* [What the exercise asks] Below are some records. Copy every line in them that holds "intros".
↓
(** What the builder has checked and made when it returns a publication. *)
Lemma build_Ok input stdout_nonce stderr_nonce b publication :
  build_verified_trust input = capability b → valid_bundle b →
  build_encrypted_publication_with_nonces_v2 input stdout_nonce stderr_nonce = Ok publication →
  ∃ stdout stderr,
    let m := sealed_manifest input stdout_nonce stderr_nonce stdout stderr in
    publication = mkPublication m stdout stderr ∧
    result_request_key (admitted_result (build_admitted input)) = request_digest (build_request input) ∧
    admitted_policy (build_admitted input) = policy_digest (descriptor (build_request input)) ∧
    valid_manifest m ∧ build_created_at input <= build_now input ∧
    names_ciphertexts m stdout stderr ∧
    aead_encrypt (key_bytes (build_repository_key input)) stdout_nonce
      (result_stdout (admitted_result (build_admitted input))) (stream_aad m StreamLabels.Stdout) = Some stdout ∧
    aead_encrypt (key_bytes (build_repository_key input)) stderr_nonce [] (stream_aad m StreamLabels.Stderr)
      = Some stderr ∧
    producer_signed b (signer_key_id (build_signer input)) (signer_producer_id (build_signer input))
      (canonical_signing_bytes m) (v2_signature_bytes (v2_signature m)).
Proof.
  intros Hb Hv. unfold build_encrypted_publication_with_nonces_v2. cbv zeta.
  rewrite !guard_Ok, !negb_bytes_eqb, !unit_bind_Ok, !guard_Ok. rewrite result_bind_Ok_iff.
  intros (Hk & Hpol & _ & _ & _ & Hc%Z.ltb_ge & size & Hsize & Hrest).
  apply ok_or_Ok in Hsize. unfold u64_checked_add in Hsize. destruct (_ <=? U64_MAX); [|done].
  injection Hsize as <-. apply unit_bind_Ok in Hrest as [_ Hrest].
  apply result_bind_Ok in Hrest as (stdout & Ho%ok_or_Ok & Hrest). apply result_bind_Ok in Hrest as (stderr & He%ok_or_Ok & Hrest).
  apply guard_Ok in Hrest as [Hlen Hrest]. apply unit_bind_Ok in Hrest as [Hm%v2_validate_wire_iff Hrest].
  apply guard_Ok in Hrest as [Hs%negb_false_iff [= <-]]. rewrite Hb in Hs. apply verify_capability in Hs; [|done].
  autorewrite with checks in Hlen. destruct Hlen as [Hlo Hle]. exists stdout, stderr. cbv zeta.
  split; [done|]. split; [done|]. split; [done|]. split; [exact Hm|]. split; [done|].
  split; [by split_and!|]. split; [exact Ho|]. split; [exact He|]. exact Hs.
Qed.
End publication.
↑
* [Exercise response]
  intros Hb Hv. unfold build_encrypted_publication_with_nonces_v2. cbv zeta.
  intros (Hk & Hpol & _ & _ & _ & Hc%Z.ltb_ge & size & Hsize & Hrest).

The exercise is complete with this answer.